Understanding Observed Changes in Heat Extremes

KAREN MCKINNON – UNIVERSITY OF CALIFORNIA, LOS ANGELES

ABSTRACT

As the world warms, we are experiencing an expected increase in summertime heat extremes. However, due to the large magnitude of internal variability in the climate system as well as the inherent rarity of extreme events, it can be difficult to determine the manner in which extremes are changing. In particular, are we observing a “simple shift” in summertime temperatures, wherein summertime heat extremes are warming at the same rate as average summer temperatures? Or have changes in summertime extremes been amplified (or damped) due to more complex changes in the shape of daily temperature distributions? Using historical data and a quantile regression framework, I will show that the observed behavior of summertime extremes at most locations across the Northern Hemisphere midlatitudes cannot be distinguished from the “simple shift” model. Under this null hypothesis, I will next explore a case study of the very extreme 2021 Pacific Northwest heatwave, during which multiple weather stations recorded temperature anomalies in excess of four standard deviations above a time-varying mean that accounts for the climate change signal. The magnitude of standardized temperature anomalies across stations is well-predicted by their climatological skewness, estimated in advance of the heatwave, indicating the importance of accounting for the climatological characteristics of temperature when assessing the probability of very extreme events. Using this fact, and large ensembles of climate model simulations, we find that similarly large events can be produced by climate model simulations of the past century, but that they are very rare.

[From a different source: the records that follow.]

(** * Figure extraction and reference matching: a verification development

    The programs modelled here are
    - [ImprovedPDFParser._merge_nearby_bboxes] / [_is_nearby], the three
      extraction strategies ([_extract_by_region_crop],
      [_extract_by_merging] with [_group_nearby_images] and
      [_merge_bboxes_to_one], [_extract_raw_images]) and [parse]
      (src/parsers/pdf_parser_improved.py),
    - [FigureReferenceExtractor.extract_references] and [get_context],
      and [FigureParser._find_valleys], [_find_grid_lines],
      [_generate_labels] and [_detect_by_grid]
      (src/parsers/figure_parser.py),
    - [SmartAgent.load_pdf], [_match_figures_intelligently], [query],
      [_extract_figure_number], [_get_figure_description], [_search_text]
      and [auto_split_all_figures] (src/agents/smart_agent.py),
    - [SubfigureAnalyzer.ensure_subfigures_split]
      (src/agents/subfigure_agent.py),
    - [SubfigureSplitter.__init__], [is_available], [split] and
      [_split_simple] (src/parsers/subfigure_splitter.py).

    Python integers are [Z]; page coordinates (floats in the source) are
    idealised as [Z]: only comparisons, [min], [max] and one addition are
    performed on them.  Python dictionaries are insertion-ordered
    association lists, since the order of [dict.items()] is observable in
    [auto_split_all_figures].  A function that can raise returns an
    [option], [None] standing for the exception; so do the functions that
    call [int] on the digits of a figure number, which CPython refuses
    when there are more than 4300 of them. *)

From Stdlib Require Import ZArith List Bool Lia Permutation Arith Sorted.
From Stdlib Require Ascii String DecimalString DecimalNat DecimalFacts QArith_base.
Import ListNotations.
Import Ascii.AsciiSyntax String.StringSyntax.
Delimit Scope string_scope with string.
Delimit Scope char_scope with char.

Finally, motivated by the importance of non-normality in controlling the magnitude of extremes, I perform a hemispheric-wide assessment of changes in the hottest annual temperatures after accounting for a mean shift using ranks, which are not affected by spatial variations in non-normality. Defining the lowest rank as the hottest anomaly from the time-varying shift in the median, I find that 2021 was the most amplified summer on record due to heat waves in the Western US, Western Russia, and Iran.